Transactions with non-Group members
The Group also entered into
transactions and had amounts outstanding with related parties which
are not members of the Group as set out below. This company was a
related party as it was controlled, jointly controlled or under
significant influence by a director of Balfour Beatty
plc.
|
2023
£m
|
2022
£m
|
Site Assist Software Limited
|
|
|
Purchase of services
|
1
|
1
|
All transactions with this related
party were conducted on normal commercial terms, equivalent to
those conducted with external parties. No guarantees have been
given or received. No expense has been recognised in the year for
bad or doubtful debts in respect of amounts owed by this related
party.
During 2023, a member of the
Group's staff was seconded on a full-time basis to The 5% Club, a
charity which is a dynamic movement of employer-members working to
create a shared prosperity across the UK by driving 'earn and
learn' skills training. The expense for the salary cost was borne
by the Group and no consideration was received in
return.
26 Principal risks and uncertainties
The nature of the principal risks
and uncertainties which could adversely impact the Group's
profitability and ability to achieve its strategic objectives
include: external risks arising from the effects of national or
market trends and political change and the complex and evolving
legal and regulatory environments in which the Group operates;
organisation and management risks including business
conduct/compliance, data protection, cybercrime and people-related
risks; financial risks arising from failure to forecast material
exposures and manage financial resources; and operational risks
arising from work winning, project delivery, joint ventures, supply
chain, health and safety and sustainability matters.

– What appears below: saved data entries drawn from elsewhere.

(** What [next] returns for a vertex that stands on the received string
    before a codable nucleotide: one follower goes on along the string with
    the correct penalty, every other follower has one of the three other
    penalties. *)
Lemma next_head (previous_value : Z) (bit_index n : nat) (s : dna)
    (x : nucleotide) (salt_value : Z) (current_score : T) :
  dna_string !! n = Some x ->
  codable (collect s) x ->
  exists follow_v follow_s follow_i follow_l q previous_value',
    next_ (InfoVertex_init previous_value bit_index s) salt_value n current_score
    = Ok (follow_v, follow_s, follow_i, follow_l)
    /\ follow_v !! q
       = Some (InfoVertex_init previous_value'
                 (bit_index + step_bits (Nat.log2 (length (collect s))))
                 (s ++ [x]))
    /\ follow_s !! q = Some (score_add current_score correct_penalty)
    /\ follow_i !! q = Some (n + 1)%nat
    /\ (forall q' y, q' <> q -> follow_s !! q' = Some y ->
          y = score_add current_score mutate_penalty
          \/ y = score_add current_score insert_penalty
          \/ y = score_add current_score delete_penalty)
    /\ Forall (fun l => l = (bit_index
                             + step_bits (Nat.log2 (length (collect s))))%nat)
         follow_l
    /\ length follow_s = length follow_v
    /\ length follow_i = length follow_v
    /\ length follow_l = length follow_v.
Proof.
  intros Hx Hcod.
  set (self := InfoVertex_init previous_value bit_index s).
  set (available := collect s) in *.
  assert (Hn : (n < length dna_string)%nat) by (eapply lookup_lt_Some, Hx).
  assert (Hk : (length available <= 4)%nat)
    by (apply collect_length; assumption).
  assert (Hne : length available <> 0%nat).
  { destruct Hcod as (j & Hj & _). apply lookup_lt_Some in Hj. lia. }
  assert (Hw2 : (Nat.log2 (length available) <= 2)%nat).
  { destruct (length available) as [|[|[|[|[|k]]]]]; cbn; lia. }
  destruct (matched_head self salt_value n current_score available x
              (Nat.log2 (length available)))
    as (m & q & pv' & Hm & Hmq & Hmothers);
    [apply collect_NoDup; assumption | assumption | reflexivity | assumption
    | exact Hcod |].
  destruct (inserted_total previous_number low_order_number dna_string
              insert_penalty self salt_value n current_score available)
    as [i Hi].
  destruct (deleted_total previous_number low_order_number delete_penalty
              self salt_value n current_score available) as [d Hd].
  assert (Hnext : next_ self salt_value n current_score
                  = Ok (map (fun f : follow => f.1.1) (m ++ i ++ d),
                        map (fun f : follow => f.1.2) (m ++ i ++ d),
                        map (fun f : follow => f.2) (m ++ i ++ d),
                        map vertex_bit_index
                          (map (fun f : follow => f.1.1) (m ++ i ++ d)))).
  { unfold next.
    destruct (Z.gtb_spec (Z.of_nat n) (Z.of_nat (length dna_string) - 1)); [lia|].
    change (vertex_string self) with s. fold available.
    destruct (Nat.eqb_spec (length available) 0); [contradiction|].
    cbv zeta. rewrite Hm, Hi, Hd. reflexivity. }
  assert (Hq : (q < length m)%nat) by (eapply lookup_lt_Some, Hmq).
  destruct (next_shape _ _ _ _ _ _ _ _ _ _ _ _ _ _ _ _ _ Hnext)
    as (_ & Hshape & _).
  pose proof (lookup_app_l_Some m (i ++ d) q _ Hmq) as Hfq.
  do 4 eexists. exists q, pv'. split; [exact Hnext|].
  repeat split.
  - rewrite list_lookup_fmap, Hfq. reflexivity.
  - rewrite list_lookup_fmap, Hfq. reflexivity.
  - rewrite list_lookup_fmap, Hfq. reflexivity.
  - intros q' y Hne' Hy. rewrite list_lookup_fmap in Hy.
    destruct ((m ++ i ++ d) !! q') as [f|] eqn:Hf; [|discriminate].
    cbn in Hy. inversion Hy; subst y. clear Hy.
    destruct (decide (q' < length m)%nat) as [Hlt|Hge].
    + rewrite lookup_app_l in Hf by assumption.
      left. exact (Hmothers q' f Hne' Hf).
    + rewrite lookup_app_r in Hf by lia.
      apply list_elem_of_lookup_2, elem_of_app in Hf as [Hf|Hf].
      * destruct (inserted_follow _ _ _ _ _ _ _ _ _ _ _ Hi Hf) as (_ & -> & _).
        right. left. reflexivity.
      * destruct (deleted_follow _ _ _ _ _ _ _ _ _ _ Hd Hf) as (_ & -> & _).
        right. right. reflexivity.
  - apply Forall_fmap. eapply Forall_impl; [exact Hshape|].
    intros v (pv'' & y & _ & ->). reflexivity.
  - rewrite !length_map. reflexivity.
  - rewrite !length_map. reflexivity.
  - rewrite !length_map. reflexivity.
Qed.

The Directors do not consider that
the nature of the principal risks and uncertainties facing the
Group has fundamentally changed since the publication of the Annual
Report and Accounts 2022.
27 Events after the reporting date
In the period from 1 January 2024
to 11 March 2024 (the latest practicable date prior to the date of
this announcement) the Company purchased 8.2m ordinary shares,
which are held in treasury with no voting rights, for a total
consideration of £28m (including stamp duty and fees).
There were no other material post
balance sheet events arising after the reporting date.